Sunday, December 20, 2009

The Man of the Year



Frank Rich calls Tiger the Man of the Year – “the farcical reduction ad absurdum of the decade’s flimflams!”
by Charlie Leck

It’s a good call to name Tiger Woods the Man of the Year, as Frank Rich has done in his NY Times column. Too bad it’s so negative. On a year when Barack Obama becomes the first President of color and wins the Nobel Peace Prize – when Bernie Madoff is sentenced to finish his life in prison for stealing billions – went countless financial wizards were unmasked as nothing more than frauds – when we realize we are mired so deeply in wars that were sold to us by Bernie Madoff-like politicians – we crown Tiger Woods as the most prominent example of “the great con.”

“If there’s been a consistent narrative to this year and every other in this decade, it’s that most of us, Bernanke included, have been so easily bamboozled. The men who played us for suckers, whether at Citigroup or Fannie Mae, at the White House or Ted Haggard’s megachurch, are the real movers and shakers of this century’s history so far. That’s why the obvious person of the year is Tiger Woods. His sham beatific image, questioned by almost no one until it collapsed, is nothing if not the farcical reductio ad absurdum of the decade’s flimflams, from the cancerous (the subprime mortgage) to the inane (balloon boy).”

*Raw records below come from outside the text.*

(** * bobg/slices: negative-index helpers over Go slices

    A shallow embedding of [slices.go].  A Go slice is a handle
    (pointer, length, capacity) into a backing array that lives in a
    store; the handle is passed by value and the array is shared.  The
    functions of the package are written here as computations over that
    store, in the order of the source, and a run-time panic (an index or
    a slice bound out of range) is the result [None].

    The variadic parameter [vals ...T] is a slice like any other: the
    built-ins read its elements from the store at the moment they run.
    A call that lists its values, [Insert(s, 1, a, b, c)], passes a new
    slice with an array of its own ([variadic]); the specification
    speaks of such lists of values. *)

From Stdlib Require Import ZArith List Lia Bool Arith.
Import ListNotations.

Local Open Scope Z_scope.

(** ** The store and the panic monad *)

Module Mem.

Section Store.

Context {T : Type}.

(** The store: backing arrays, addressed by their rank of allocation. *)
Definition heap := list (list T).

(** A slice handle.  [off] is the position of element 0 of the slice in
    its backing array, [slen] is [len(s)] and [scap] is [cap(s)]. *)
Record slice : Type := mkSlice {
  ptr : nat;
  off : nat;
  slen : nat;
  scap : nat
}.

(** A computation reads and writes the store and may panic. *)
Definition M (A : Type) : Type := heap -> option (A * heap).

Definition ret {A} (a : A) : M A := fun h => Some (a, h).

Definition panic {A} : M A := fun _ => None.

Definition bind {A B} (m : M A) (k : A -> M B) : M B :=
  fun h => match m h with
           | Some (a, h') => k a h'
           | None => None
           end.

(** [write_at a pos data]: the array [a] with [data] stored from
    position [pos] on. *)
Definition write_at (a : list T) (pos : nat) (data : list T) : list T :=
  firstn pos a ++ data ++ skipn (pos + length data) a.

Fixpoint set_array (h : heap) (p : nat) (a : list T) : heap :=
  match h, p with
  | [], _ => []
  | _ :: h', O => a :: h'
  | b :: h', S p' => b :: set_array h' p' a
  end.

(** The array behind a pointer.  A pointer that was never allocated
    reads as the empty array; no well-formed handle holds one. *)
Definition array_at (h : heap) (p : nat) : list T := nth p h [].

Definition load_array (p : nat) : M (list T) :=
  fun h => Some (array_at h p, h).

Definition store_array (p : nat) (a : list T) : M unit :=
  fun h => Some (tt, set_array h p a).

Definition alloc_array (a : list T) : M nat :=
  fun h => Some (length h, h ++ [a]).

End Store.

Arguments heap : clear implicits.
Arguments slice : clear implicits.
Arguments M : clear implicits.

End Mem.

Export Mem.

Declare Scope go_scope.
Delimit Scope go_scope with go.
Notation "x <- m ;; k" := (bind m (fun x => k))
  (at level 61, m at next level, right associativity) : go_scope.
Notation "' pat <- m ;; k" := (bind m (fun x => match x with pat => k end))
  (at level 61, pat pattern, m at next level, right associativity) : go_scope.
Local Open Scope go_scope.

(** ** Go's built-in operations on slices *)

Section Builtins.

Context {T : Type}.

(** The zero value of [T], which fills the unused part of a fresh array. *)
Variable zero : T.

(** The growth policy of the run time: from the old capacity and the
    length that is needed, the capacity of the array that [append]
    allocates.  The language fixes only that the new array is large
    enough, hence the [Nat.max] in [append]. *)
Variable growcap : nat -> nat -> nat.

Definition len (s : slice) : Z := Z.of_nat (slen s).

Definition cap (s : slice) : Z := Z.of_nat (scap s).

(** [s[i]] as an expression: panics unless [0 <= i < len(s)]. *)
Definition index (s : slice) (i : Z) : M T T :=
  if (0 <=? i) && (i <? len s) then
    a <- load_array (ptr s) ;;
    match nth_error a (off s + Z.to_nat i) with
    | Some v => ret v
    | None => panic
    end
  else panic.

(** [s[i] = v]: panics unless [0 <= i < len(s)]. *)
Definition assign (s : slice) (i : Z) (v : T) : M T unit :=
  if (0 <=? i) && (i <? len s) then
    a <- load_array (ptr s) ;;
    store_array (ptr s) (write_at a (off s + Z.to_nat i) [v])
  else panic.
(** C9.  One outcome for each target.  When the matcher returns each file
    once and the names printed for them differ, the targets attempted are
    all the matched files, or the first of them when [dryRun] is on (none
    without a credential); each is announced and read exactly once; and
    the targets attempted fall into three classes without a file in
    common: those reported as skipped, those written, and the one whose
    text is printed by a dry run.  So every file attempted is exactly one
    of skipped, written and left untouched after a preview, and never both
    skipped and written; and a file that is not written is on disk what it
    was. *)
Theorem one_outcome_per_target (fs : gmap path file) (entries : list path) :
  glob env (patterns cfg) (ignore cfg) = Ok entries ->
  NoDup entries ->
  (forall p q, p ∈ entries -> q ∈ entries ->
               relative env p = relative env q -> p = q) ->
  exists r fs' tr sk pv,
    run env cfg fs = (r, fs', tr) /\
    reads tr = (if falsy (OPENAI_API_KEY env) then []
                else if dryRun cfg then take 1 entries else entries) /\
    NoDup (reads tr) /\
    processed tr = map (relative env) (reads tr) /\
    skipped tr = map (relative env) sk /\
    length (printed tr) = length pv /\
    (dryRun cfg = false -> pv = []) /\
    (dryRun cfg = true -> writes tr = []) /\
    sk ++ (writes tr).*1 ++ pv ≡ₚ reads tr /\
    (forall f, f ∈ reads tr ->
       (f ∈ sk) /\ (f ∉ (writes tr).*1) /\ (f ∉ pv) \/
       (f ∈ (writes tr).*1) /\ (f ∉ sk) /\ (f ∉ pv) \/
       (f ∈ pv) /\ (f ∉ sk) /\ (f ∉ (writes tr).*1)) /\
    (forall f, ~ (relative env f ∈ skipped tr /\ f ∈ (writes tr).*1)) /\
    (forall q, (q ∉ (writes tr).*1) -> fs' !! q = fs !! q).
Proof.
  intros Hg Hnd Hinj.
  (* what is left to show once the lists are known *)
  assert (Hfinish : forall (r : outcome unit) fs' tr sk pv att,
    run env cfg fs = (r, fs', tr) ->
    reads tr = att -> att `sublist_of` entries ->
    processed tr = map (relative env) att ->
    skipped tr = map (relative env) sk ->
    length (printed tr) = length pv ->
    (dryRun cfg = false -> pv = []) ->
    (dryRun cfg = true -> writes tr = []) ->
    sk ++ (writes tr).*1 ++ pv ≡ₚ att ->
    (forall q, (q ∉ (writes tr).*1) -> fs' !! q = fs !! q) ->
    att = (if falsy (OPENAI_API_KEY env) then []
           else if dryRun cfg then take 1 entries else entries) ->
    exists r fs' tr sk pv,
      run env cfg fs = (r, fs', tr) /\
      reads tr = (if falsy (OPENAI_API_KEY env) then []
                  else if dryRun cfg then take 1 entries else entries) /\
      NoDup (reads tr) /\
      processed tr = map (relative env) (reads tr) /\
      skipped tr = map (relative env) sk /\
      length (printed tr) = length pv /\
      (dryRun cfg = false -> pv = []) /\
      (dryRun cfg = true -> writes tr = []) /\
      sk ++ (writes tr).*1 ++ pv ≡ₚ reads tr /\
      (forall f, f ∈ reads tr ->
         (f ∈ sk) /\ (f ∉ (writes tr).*1) /\ (f ∉ pv) \/
         (f ∈ (writes tr).*1) /\ (f ∉ sk) /\ (f ∉ pv) \/
         (f ∈ pv) /\ (f ∉ sk) /\ (f ∉ (writes tr).*1)) /\
      (forall f, ~ (relative env f ∈ skipped tr /\ f ∈ (writes tr).*1)) /\
      (forall q, (q ∉ (writes tr).*1) -> fs' !! q = fs !! q)).
  { intros r fs' tr sk pv att Hrun Hr Hsub Hp Hs Hpr Hpv Hwr Hperm Hfs Hatt.
    assert (Hnda : NoDup att) by (by eapply sublist_NoDup).
    assert (Hnd3 : NoDup (sk ++ (writes tr).*1 ++ pv)) by by rewrite Hperm.
    exists r, fs', tr, sk, pv. rewrite Hr.
    do 9 (split; [done|]). split; [|split; [|done]].
    - intros f Hf. apply NoDup_three; [done | by rewrite Hperm].
    - intros f [Hfsk Hfw]. rewrite Hs in Hfsk.
      apply list_elem_of_fmap in Hfsk as (g & Hrel & Hgs).
      assert (Hin : forall x, x ∈ sk ++ (writes tr).*1 ++ pv -> x ∈ entries).
      { intros x Hx. rewrite Hperm in Hx. by eapply elem_of_sublist. }
      assert (f = g) as ->.
      { apply Hinj; [| |done]; apply Hin; rewrite !elem_of_app; auto. }
      apply NoDup_app in Hnd3 as (_ & Hdisj & _).
      apply (Hdisj g Hgs), elem_of_app. by left. }
  unfold run in *.
  destruct entries as [|f rest].
  { rewrite (main_no_match env cfg _ Hg) in *.
    eapply (Hfinish _ _ _ [] [] []); try done.
    by destruct (falsy _), (dryRun cfg). }
  destruct (falsy (OPENAI_API_KEY env)) eqn:Hk.
  { rewrite (main_no_key env cfg _ _ _ Hg Hk) in *.
    eapply (Hfinish _ _ _ [] [] []); try done. apply sublist_nil_l. }
  rewrite (main_loop env cfg _ _ _ Hg Hk) in *.
  destruct (dryRun cfg) eqn:Hdry.
  - rewrite for_of_cons in *.
    destruct (loop_body_dry env cfg f (State fs 0) Hdry)
      as (code & st' & tr & Hb & Hfs & Hr & Hp & Hq & Hw & Hd & Hcase).
    rewrite Hb in *. cbn [st_fs] in Hfs.
    assert (exists sk pv,
              skipped tr = map (relative env) sk /\
              length (printed tr) = length pv /\
              sk ++ pv ≡ₚ [f]) as (sk & pv & Hs & Hpr & Hperm).
    { destruct (transform env cfg (State fs 0) f) as [text| | | |];
        destruct Hcase as (_ & -> & ->);
        [by exists [], [f] | by exists [f], [] ..]. }
    eapply (Hfinish _ _ _ sk pv [f]); [reflexivity|..].
    + by rewrite reads_app, Hr.
    + by apply sublist_skip, sublist_nil_l.
    + by rewrite processed_app, Hp.
    + by rewrite skipped_app, Hs.
    + rewrite printed_app. exact Hpr.
    + done.
    + intros _. by rewrite writes_app, Hw.
    + by rewrite writes_app, Hw.
    + intros q _. by rewrite Hfs.
    + done.
  - destruct (for_of_normal env cfg (f :: rest) (State fs 0) Hdry)
      as (st' & tr & sk & Hl & Hr & Hp & Hpr & _ & Hs & Hperm).
    pose proof (for_of_normal_untouched _ Hdry _ _ _ Hl) as Hfs.
    rewrite Hl in *.
    eapply (Hfinish _ _ _ sk [] (f :: rest)); [reflexivity|..].
    + rewrite !reads_app, Hr. simpl. by rewrite app_nil_r.
    + done.
    + rewrite !processed_app, Hp. simpl. by rewrite app_nil_r.
    + rewrite !skipped_app, Hs. simpl. by rewrite app_nil_r.
    + rewrite !printed_app, Hpr. done.
    + done.
    + done.
    + rewrite !writes_app. simpl. by rewrite !app_nil_r.
    + intros q. rewrite !writes_app. simpl. rewrite !app_nil_r. apply Hfs.
    + done.
Qed.
(** C5 (corrected): computed with the 20-digit rounding of decimal.js,
    [_exactTokenInForTokenOut] is non-decreasing in [amountIn >= 0], and
    [_derivativeSpotPriceAfterSwapExactTokenInForTokenOut] is positive for
    every [amountIn >= 0]. *)
Theorem exactIn_nondecreasing_derivative_positive (pd : WeightedPoolPairData) (bi bo wi wo f : R) :
  balanceIn pd = Fin bi -> balanceOut pd = Fin bo ->
  weightIn pd = Fin wi -> weightOut pd = Fin wo -> swapFee pd = Fin f ->
  0 < bi -> 0 < bo -> 0 < wi -> 0 < wo -> 0 <= f < 1 ->
  (forall a1 a2, 0 <= a1 <= a2 ->
     exists r1 r2, _exactTokenInForTokenOut_rounded (Fin a1) pd = Fin r1 /\
                   _exactTokenInForTokenOut_rounded (Fin a2) pd = Fin r2 /\ r1 <= r2) /\
  (forall a, 0 <= a ->
     exists r, _derivativeSpotPriceAfterSwapExactTokenInForTokenOut (Fin a) pd = Fin r /\ 0 < r).
Proof.
  intros Hbi Hbo Hwi Hwo Hf Pbi Pbo Pwi Pwo [Pf0 Pf1]. split.
  - intros a1 a2 [Pa1 Pa12].
    rewrite (exactIn_rounded_fin pd bi bo wi wo f a1) by (try assumption; lra).
    rewrite (exactIn_rounded_fin pd bi bo wi wo f a2) by (try assumption; lra).
    cbv zeta. do 2 eexists. split; [reflexivity | split; [reflexivity |]].
    assert (Pg : 0 < round20 (1 - f)) by (apply round20_pos_pos; lra).
    set (g := round20 (1 - f)) in *. clearbody g.
    assert (T : round20 (a1 * g) <= round20 (a2 * g))
      by (apply round20_le, Rmult_le_compat_r; lra).
    assert (Pt : 0 <= round20 (a1 * g)) by (apply round20_nonneg, Rmult_le_pos; lra).
    set (t1 := round20 (a1 * g)) in *. set (t2 := round20 (a2 * g)) in *.
    clearbody t1 t2.
    assert (D : round20 (bi + t1) <= round20 (bi + t2)) by (apply round20_le; lra).
    assert (PD : 0 < round20 (bi + t1)) by (apply round20_pos_pos; lra).
    set (D1 := round20 (bi + t1)) in *. set (D2 := round20 (bi + t2)) in *.
    clearbody D1 D2.
    assert (B : round20 (bi / D2) <= round20 (bi / D1)).
    { apply round20_le. unfold Rdiv. apply Rmult_le_compat_l; [lra |].
      apply Rinv_le_contravar; lra. }
    assert (PB : 0 < round20 (bi / D2)) by (apply round20_pos_pos, Rdiv_lt_0_compat; lra).
    set (B1 := round20 (bi / D1)) in *. set (B2 := round20 (bi / D2)) in *.
    clearbody B1 B2.
    assert (Pw : 0 < round20 (wi / wo)) by (apply round20_pos_pos, Rdiv_lt_0_compat; lra).
    set (w := round20 (wi / wo)) in *. clearbody w.
    assert (Q : round20 (Rpower B2 w) <= round20 (Rpower B1 w))
      by (apply round20_le, Rle_Rpower_l; lra).
    set (Q1 := round20 (Rpower B1 w)) in *. set (Q2 := round20 (Rpower B2 w)) in *.
    clearbody Q1 Q2.
    assert (S : round20 (1 - Q1) <= round20 (1 - Q2)) by (apply round20_le; lra).
    apply round20_le, Rmult_le_compat_l; lra.
  - intros a Pa.
    rewrite (derivativeExactIn_fin pd bi bo wi wo f a) by (try assumption; lra).
    eexists; split; [reflexivity|].
    pose proof (Rpower_pos (bi / (a + bi - a * f)) (wi / wo)).
    apply Rdiv_lt_0_compat; [lra|]. repeat apply Rmult_lt_0_compat; lra.
Qed.

Lemma exactIn_nondecreasing_derivative_positive_witness :
  (forall a1 a2, 0 <= a1 <= a2 ->
     exists r1 r2, _exactTokenInForTokenOut_rounded (Fin a1) (pair_of 1000 1000 (3/10) (7/10) (3/1000)) = Fin r1 /\
                   _exactTokenInForTokenOut_rounded (Fin a2) (pair_of 1000 1000 (3/10) (7/10) (3/1000)) = Fin r2 /\
                   r1 <= r2) /\
  (forall a, 0 <= a ->
     exists r, _derivativeSpotPriceAfterSwapExactTokenInForTokenOut (Fin a)
                 (pair_of 1000 1000 (3/10) (7/10) (3/1000)) = Fin r /\ 0 < r).
Proof.
  apply (exactIn_nondecreasing_derivative_positive _ 1000 1000 (3/10) (7/10) (3/1000));
    try reflexivity; lra.
Defined.

(** C5 counterexample: on a balanced pool with no fee the derivative of the
    exact-in spot price at [amountIn = 0] is [1/500 > 0], not negative; and
    the computed amount out is 0 both for [amountIn = 0] and for
    [amountIn = 10^-18], since [1000 + 10^-18] rounds to 1000, so it is not
    strictly increasing. *)
Lemma exactIn_flat_derivative_positive_at_zero :
  _derivativeSpotPriceAfterSwapExactTokenInForTokenOut (Fin 0) (pair_of 1000 1000 (1/2) (1/2) 0)
    = Fin (1 / 500) /\ 0 < 1 / 500 /\
  _exactTokenInForTokenOut_rounded (Fin 0) (pair_of 1000 1000 (1/2) (1/2) 0) = Fin 0 /\
  _exactTokenInForTokenOut_rounded (Fin (1 / 1000000000000000000)) (pair_of 1000 1000 (1/2) (1/2) 0)
    = Fin 0.
Proof.
  split; [| split; [lra | split]].
  - rewrite (derivativeExactIn_fin _ 1000 1000 (1/2) (1/2) 0 0) by (try reflexivity; lra).
    replace (0 + 1000 - 0 * 0) with 1000 by ring.
    replace (1000 / 1000) with 1 by field. rewrite Rpower_base_1.
    f_equal. field.
  - rewrite (exactIn_rounded_fin _ 1000 1000 (1/2) (1/2) 0 0) by (try reflexivity; lra).
    cbv zeta. rewrite Rminus_0_r, round20_1, Rmult_0_l, round20_0, Rplus_0_r, round20_1000.
    replace (1000 / 1000) with 1 by field. replace (1 / 2 / (1 / 2)) with 1 by field.
    rewrite round20_1, Rpower_base_1, round20_1, Rminus_diag, round20_0, Rmult_0_r, round20_0.
    reflexivity.
  - rewrite (exactIn_rounded_fin _ 1000 1000 (1/2) (1/2) 0 (1 / 1000000000000000000))
      by (try reflexivity; lra).
    cbv zeta. rewrite Rminus_0_r, round20_1, Rmult_1_r, round20_atto, round20_1000_plus_atto.
    replace (1000 / 1000) with 1 by field. replace (1 / 2 / (1 / 2)) with 1 by field.
    rewrite round20_1, Rpower_base_1, round20_1, Rminus_diag, round20_0, Rmult_0_r, round20_0.
    reflexivity.
Qed.
(** * CodeConclave: password-reset OTP flow and change-password flow

    A shallow embedding of the two React components that drive them,
    [OTPVerification] (client/src/components/Auth/OTPVerification.jsx) and
    [Settings] (the security section of the settings page), together with
    the password checklist rendered by [renderSecuritySection].

    JavaScript strings are sequences of UTF-16 code units; [.length], [===]
    and the character classes of the regular expressions used here all work
    on code units, so a string is a [list N].  A [useState] cell is a record
    field and its setter a record update.  An [async] handler is cut at its
    single [await]: the part before it runs inside the UI event, the part
    after it runs when the promise settles, on the state of that moment. *)

From Stdlib Require Import List String Ascii NArith Bool Arith Lia.
Import ListNotations.

Set Implicit Arguments.

(* ================================================================== *)
(** ** JavaScript values used by the components *)

Module JS.

Definition code_unit := N.
Definition jsstring := list code_unit.

(** A string literal of the source (ASCII only). *)
Definition str (s : string) : jsstring :=
  map N_of_ascii (list_ascii_of_string s).

(** [a === b] on two strings. *)
Fixpoint strict_eq (a b : jsstring) : bool :=
  match a, b with
  | [], [] => true
  | x :: a', y :: b' => N.eqb x y && strict_eq a' b'
  | _, _ => false
  end.

(** Truthiness of a string: only the empty string is falsy. *)
Definition truthy (s : jsstring) : bool :=
  match s with [] => false | _ :: _ => true end.

(** Truthiness of a value that is a string, [null] or [undefined]. *)
Definition truthy_opt (v : option jsstring) : bool :=
  match v with Some s => truthy s | None => false end.
(** * architecture.log: the persistence layer, verified

    A shallow embedding of the two storage layers of the application:

    - [DataService] (the localStorage abstraction): the four record
      collections and the session pointer;
    - the IndexedDB image store of [script.js]: [saveImageBlob],
      [getImageBlob], [deleteAllImages], the one-time migration
      [migrateOldData], and the object-URL cache behind [getImageUrl].

    Conventions of the embedding.

    - localStorage holds, under each key, the text [JSON.stringify v] of a
      value [v]; every read goes through [JSON.parse].  The embedding stores
      [v] itself: on the records below a stringify/parse round trip is the
      identity.  An absent key ([getItem] returning [null]) is [None].
    - [Date], [Math.random], [fetch], [URL.createObjectURL] and the outcome
      of each IndexedDB request belong to the browser.  They are inputs: a
      [Clock] for the DataService, an [Env] for the image store.
    - A rejected promise / thrown exception is the [Throw] result of the
      monad [M]; [try]/[catch] is [try_catch]. *)

From stdpp Require Import base option list gmap strings pretty.

#[local] Set Warnings "-clear-no-such-hyp".

(* ================================================================== *)
(** * JavaScript values that reach the image fields *)

(** [post.images] and [post.image] are inspected with [Array.isArray] and
    [typeof], so they are kept as dynamically typed JSON values. *)
#[local] Unset Elimination Schemes.
Inductive jsval : Type :=
  | JNull
  | JBool (b : bool)
  | JNum (n : Z)
  | JStr (s : string)
  | JArr (items : list jsval)
  | JObj (props : list (string * jsval)).
#[local] Set Elimination Schemes.

(** [s.startsWith(p)] *)
Definition startsWith (s p : string) : bool := String.prefix p s.
(** C8.  Let the handler ask any function [gate] in place of
    [isMatchPossible].  On the second click of a same-type pair, if [gate]
    answers [false], the handler sets [state.selectedTile] to [null] and
    then evaluates [state.selectedTile.element]: it throws the [TypeError]
    of reading [element] of [null].  The shipped handler never throws such
    an error, in any world and for any click, and [isMatchPossible] answers
    [true] for every input. *)
Theorem rejection_branch_reads_element_of_null (gate : Tile → Tile → JS bool)
    (w : World) (e : elem) (tile1 : Tile) :
  let x := elements (dom w) e in
  let tile2 := mkTile e (dataset_row x) (dataset_col x) (dataset_type x) in
  "hidden" ∉ classList x →
  "selected" ∉ classList x →
  selectedTile (state w) = Some tile1 →
  tile_element tile1 ≠ e →
  tile_type tile1 = tile_type tile2 →
  eval (gate tile1 tile2) w = Normal false →
  eval (handleTileClick_with gate e) w = Throw (TypeError_null "element")
  ∧ (∀ (w' : World) (e' : elem) (p : string),
       eval (handleTileClick e') w' ≠ Throw (TypeError_null p))
  ∧ (∀ (w' : World) (t1 t2 : Tile), eval (isMatchPossible t1 t2) w' = Normal true).
Proof.
  intros x tile2 Hh Hs Hsel He Ht Hgate.
  split; [|split; [apply handleTileClick_null_free | done]].
  destruct w as [[b sel sc tl ti tr] [els ne bc g pe st tt rl] h]; cbn in *. subst sel.
  unfold handleTileClick_with, classList_contains, get_element,
    selectedTile_get, classList_add,
    classList_remove, modify_element, flashBorder, setTimeout.
  js_unfold. cbn -[decide bool_decide].
  fold x. rewrite !bool_decide_false by done. cbn -[decide bool_decide].
  destruct (decide (tile_element tile1 = e)) as [|_]; [done|].
  cbn -[decide bool_decide].
  destruct (decide (tile_type tile1 = dataset_type (els e))) as [_|]; [|done].
  cbn -[decide bool_decide].
  cbn in Hgate. fold tile2.
  destruct (gate tile1 tile2 _) as [[r|err] w1]; cbn in Hgate; [|done].
  injection Hgate as ->.
  destruct (selectedTile (state w1)) as [t|] eqn:Hw1; cbn; rewrite ?Hw1; done.
Qed.

(** The handler asking [isPathValid], as the source's TODO proposes, at the
    second click of the loaded board's first two tiles. *)
Lemma rejection_branch_reads_element_of_null_witness :
  eval (handleTileClick_with isPathValid 1) one_selected_world
  = Throw (TypeError_null "element").
Proof.
  pose proof (rejection_branch_reads_element_of_null isPathValid
                one_selected_world 1 (mkTile 0 0 0 "🍎")) as H.
  cbv zeta in H.
  destruct H as (H & _).
  - apply (bool_decide_eq_false_1 _). vm_compute. reflexivity.
  - apply (bool_decide_eq_false_1 _). vm_compute. reflexivity.
  - vm_compute. reflexivity.
  - vm_compute. discriminate.
  - vm_compute. reflexivity.
  - vm_compute. reflexivity.
  - exact H.
Defined.

(** ** The board through a session *)

Lemma dispatch_shape (cfg : Config) (ev : Event) (w : World) :
  board_shape cfg (board (state w)) →
  board_shape cfg (board (state (exec (dispatch cfg ev) w))).
Proof.
  intros Hw. destruct (decide (ev = ClickReset)) as [->|Hev].
  - unfold dispatch. rewrite exec_bind. cbn [eval exec gets fst snd].
    destruct (resetListener (dom w)); [apply resetGame_spec | done].
  - eapply board_shape_evolves; [|done]. by apply eliminates_only_dispatch.
Qed.

Lemma run_shape (cfg : Config) (evs : list Event) (w : World) :
  board_shape cfg (board (state w)) →
  board_shape cfg (board (state (run cfg evs w))).
Proof.
  revert w. induction evs as [|ev evs IH]; intros w Hw; [done|].
  cbn. apply IH. by apply dispatch_shape.
Qed.

Lemma page_load_shape (cfg : Config) (draws : nat → nat) :
  board_shape cfg (board (state (page_load cfg draws))).
Proof.
  unfold page_load, initializeGame. rewrite exec_bind. apply resetGame_spec.
Qed.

“…What’s striking instead is the exceptional, Enron-sized gap between this golfer’s public image as a paragon of businesslike discipline and focus and the maniacally reckless life we now know he led. What’s equally striking, if not shocking, is that the American establishment and news media — all of it, not just golf writers or celebrity tabloids — fell for the Woods myth as hard as any fan and actively helped sustain and enhance it.”
As a radio personality out here on the plains often says: “Mr. Rich is either on to something or he’s on something!”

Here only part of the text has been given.